▶ _Exercise details_:
Each line from the one containing "(String c t)." through the end of the data must be retyped exactly, and no other line.

Stored data
(** * nah: controller runtime and handler dispatch engine

    A shallow embedding of the parts of [pkg/runtime] (the write-through
    client, the per-kind controller, the shared handler chain) and of
    [pkg/router] (the handler set and its response) that the specification
    talks about, together with the properties checked against them.

    Conventions:
    - a Go [string] is a sequence of bytes: [string] of [ascii];
    - a Go [int] / [time.Duration] is a 64-bit integer, carried as [Z];
    - a Go interface value that may be [nil] is an [option];
    - a Go [error] is the inductive [error] below, [nil] being [None];
    - calls that leave the repository (backend, scheme, handlers, triggers,
      save, the token bucket) are Section variables threading an abstract
      world, and every such call is recorded in a chronological event log. *)

From Stdlib Require Import ZArith NArith Bool Ascii QArith.
From stdpp Require Import base gmap strings list.

Local Open Scope Z_scope.

(* ===================================================================== *)
(** ** Go's string primitives *)
(* ===================================================================== *)

Module GoStrings.

(** [len(s)] *)
Definition len (s : string) : nat := String.length s.

(** The numeric value of a byte. *)
Definition byte (c : ascii) : N := N_of_ascii c.

(** [s[i]], with [None] where Go panics (index out of range). *)
Definition at_index (s : string) (i : nat) : option ascii := String.get i s.

(** [strings.HasPrefix(s, prefix)] *)
Definition HasPrefix (s prefix : string) : bool := String.prefix prefix s.

Fixpoint drop_bytes (n : nat) (s : string) : string :=
match n, s with
| O, _ => s
| S n', String _ s' => drop_bytes n' s'
| S _, EmptyString => EmptyString
end.

(** [strings.TrimPrefix(s, prefix)] *)
Definition TrimPrefix (s prefix : string) : string :=
if HasPrefix s prefix then drop_bytes (len prefix) s else s.

(** The first occurrence of [sep] in [s], split around it. *)
Fixpoint cut_at (s sep : string) : option (string * string) :=
if String.prefix sep s then Some (EmptyString, drop_bytes (len sep) s)
else match s with
     | EmptyString => None
     | String c s' =>
         match cut_at s' sep with
         | Some (before, after) => Some (String c before, after)
         | None => None
         end
     end.

(** [strings.Cut(s, sep)]: [(before, after, found)]. *)
Definition Cut (s sep : string) : string * string * bool :=
match cut_at s sep with
| Some (before, after) => (before, after, true)
| None => (s, EmptyString, false)
end.

(** [c] occurs in [s]. *)
Fixpoint has_byte (c : ascii) (s : string) : bool :=
match s with
| EmptyString => false
| String d s' => if Ascii.eqb c d then true else has_byte c s'
end.

(** Go's [a < b] on strings: byte-wise lexicographic. *)
Fixpoint string_lt (a b : string) : bool :=
match a, b with
| _, EmptyString => false
| EmptyString, String _ _ => true
| String c a', String d b' =>
    if (byte c <? byte d)%N then true
    else if (byte d <? byte c)%N then false
    else string_lt a' b'
end.

(** The order [string_lt] is meant to decide. *)
Inductive lex_lt : string -> string -> Prop :=
| lex_lt_nil c s : lex_lt EmptyString (String c s)
| lex_lt_head c d s t : (byte c < byte d)%N -> lex_lt (String c s) (String d t)
| lex_lt_tail c s t : lex_lt s t -> lex_lt (String c s) (String c t).

(** *** [strconv.Atoi] on a 64-bit platform

  Modelled from the Go standard library: an optional sign, then one or
  more decimal digits, and the value must fit an [int]; anything else is
  an error ([None]). *)

Definition digit_of (c : ascii) : option Z :=
let n := byte c in
if ((48 <=? n) && (n <=? 57))%N then Some (Z.of_N n - 48) else None.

▶ _Problem solution_:
| lex_lt_tail c s t : lex_lt s t -> lex_lt (String c s) (String c t).

(** *** [strconv.Atoi] on a 64-bit platform

  Modelled from the Go standard library: an optional sign, then one or
  more decimal digits, and the value must fit an [int]; anything else is
  an error ([None]). *)

Definition digit_of (c : ascii) : option Z :=
let n := byte c in
if ((48 <=? n) && (n <=? 57))%N then Some (Z.of_N n - 48) else None.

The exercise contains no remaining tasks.